You can organize IAM users into IAM groups and attach a policy to a group. In that case, individual users still have their own credentials, but all the users in a group have the permissions that are attached to the group. Use groups for easier permissions management, and to follow our Security best practices in IAM.


        Users can be organized into groups to make it easier to manage permissions, because
          users have the permissions assigned to a group.

Users or groups can have multiple policies attached to them that grant different permissions. In that case, the permissions for the users are calculated based on the combination of policies. But the basic principle still applies: If the user has not been granted an explicit permission for an action and a resource, the user does not have those permissions.

Federated users and roles

Federated users don't have permanent identities in your AWS account the way that IAM users do. To assign permissions to federated users, you can create an entity referred to as a role and define permissions for the role. When a federated user signs in to AWS, the user is associated with the role and is granted the permissions that are defined in the role. For more information, see Creating a role for a third-party Identity Provider (federation).

Identity-based and resource-based policies

Identity-based policies are permissions policies that you attach to an IAM identity, such as an IAM user, group, or role. Resource-based policies are permissions policies that you attach to a resource such as an Amazon S3 bucket or an IAM role trust policy.

Identity-based policies control what actions the identity can perform, on which resources, and under what conditions. Identity-based policies can be further categorized:

  • Managed policies – Standalone identity-based policies that you can attach to multiple users, groups, and roles in your AWS account. You can use two types of managed policies:

    • AWS managed policies – Managed policies that are created and managed by AWS. If you are new to using policies, we recommend that you start by using AWS managed policies.

    • Customer managed policies – Managed policies that you create and manage in your AWS account. Customer managed policies provide more precise control over your policies than AWS managed policies. You can create, edit, and validate an IAM policy in the visual editor or by creating the JSON policy document directly. For more information, see Creating IAM policies and Editing IAM policies.

  • Inline policies – Policies that you create and manage and that are embedded directly into a single user, group, or role. In most cases, we don't recommend using inline policies.

Resource-based policies control what actions a specified principal can perform on that resource and under what conditions. Resource-based policies are inline policies, and there are no managed resource-based policies. To enable cross-account access, you can specify an entire account or IAM entities in another account as the principal in a resource-based policy.
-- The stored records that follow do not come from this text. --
Definition event_ok w (ev : event) (t : tcb) : Prop :=
  tcps (vw w) !! event_pcb ev = Some t /\
  match ev with
  | EvSent _ _ => t_sent t = Some Fn_cs_tcp_send
  | EvPoll _ => t_poll t = Some Fn_cs_tcp_raw_poll
  | EvData _ p => t_recv t = Some Fn_cs_tcp_raw_recv /\
      exists cs, owned (pbufs (vw w)) cs /\ chain_head cs = Some p /\
                 unqueued w cs
  | EvFin _ => t_recv t = Some Fn_cs_tcp_raw_recv
  | EvAccept _ newpcb _ => t_accept t = Some Fn_cs_tcp_raw_accept /\
      match newpcb with
      | None => True
      | Some n => exists tn, tcps (vw w) !! n = Some tn /\
                             idle_slots tn /\ t_accept tn = None
      end
  end.

(** What lwIP does on its own between calls: it allocates and frees buffers
    that no connection has queued, blocks that are not the connections', and
    control blocks that belong to no connection. *)
Record env_step w w' : Prop := EnvStep {
  env_es : es_heap w' = es_heap w;
  env_blocks : forall e, is_Some (es_heap w !! e) -> e ∈ blocks (vw w) ->
    e ∈ blocks (vw w');
  env_pbufs : forall e r cs q, es_heap w !! e = Some r -> queue w r cs ->
    q ∈ (cs.*1) -> pbufs (vw w') !! q = pbufs (vw w) !! q;
  env_tcps : forall pcb t e, wired e t ->
    (tcps (vw w') !! pcb = Some t <-> tcps (vw w) !! pcb = Some t);
  env_idle : forall pcb t, tcps (vw w') !! pcb = Some t ->
    idle_slots t \/ exists e, wired e t
}.

(** A step of the whole: lwIP's own, a call from lwIP, or a call of
    [cs_tcp_char_send] by the application on a live connection. *)
Inductive tcp_step w : world S A -> Prop :=
| step_env w' : env_step w w' -> tcp_step w w'
| step_event ev t x w' :
    event_ok w ev t -> enough_fuel w -> dispatch ev t w = Ok (x, w') ->
    tcp_step w w'
| step_char_send e r buf len x w' :
    es_heap w !! e = Some r ->
    (Datatypes.S (Z.to_nat (u16 len)) < fuel)%nat ->
    (u16 len <= Z.of_nat (length buf))%Z ->
    cs_tcp_char_send fuel (es_pcb r) e buf len w = Ok (x, w') ->
    tcp_step w w'.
The IAM service supports only one type of resource-based policy called a role trust policy, which is attached to an IAM role. Because an IAM role is both an identity and a resource that supports resource-based policies, you must attach both a trust policy and an identity-based policy to an IAM role. Trust policies define which principal entities (accounts, users, roles, and federated users) can assume the role. To learn how IAM roles are different from other resource-based policies, see Cross account resource access in IAM.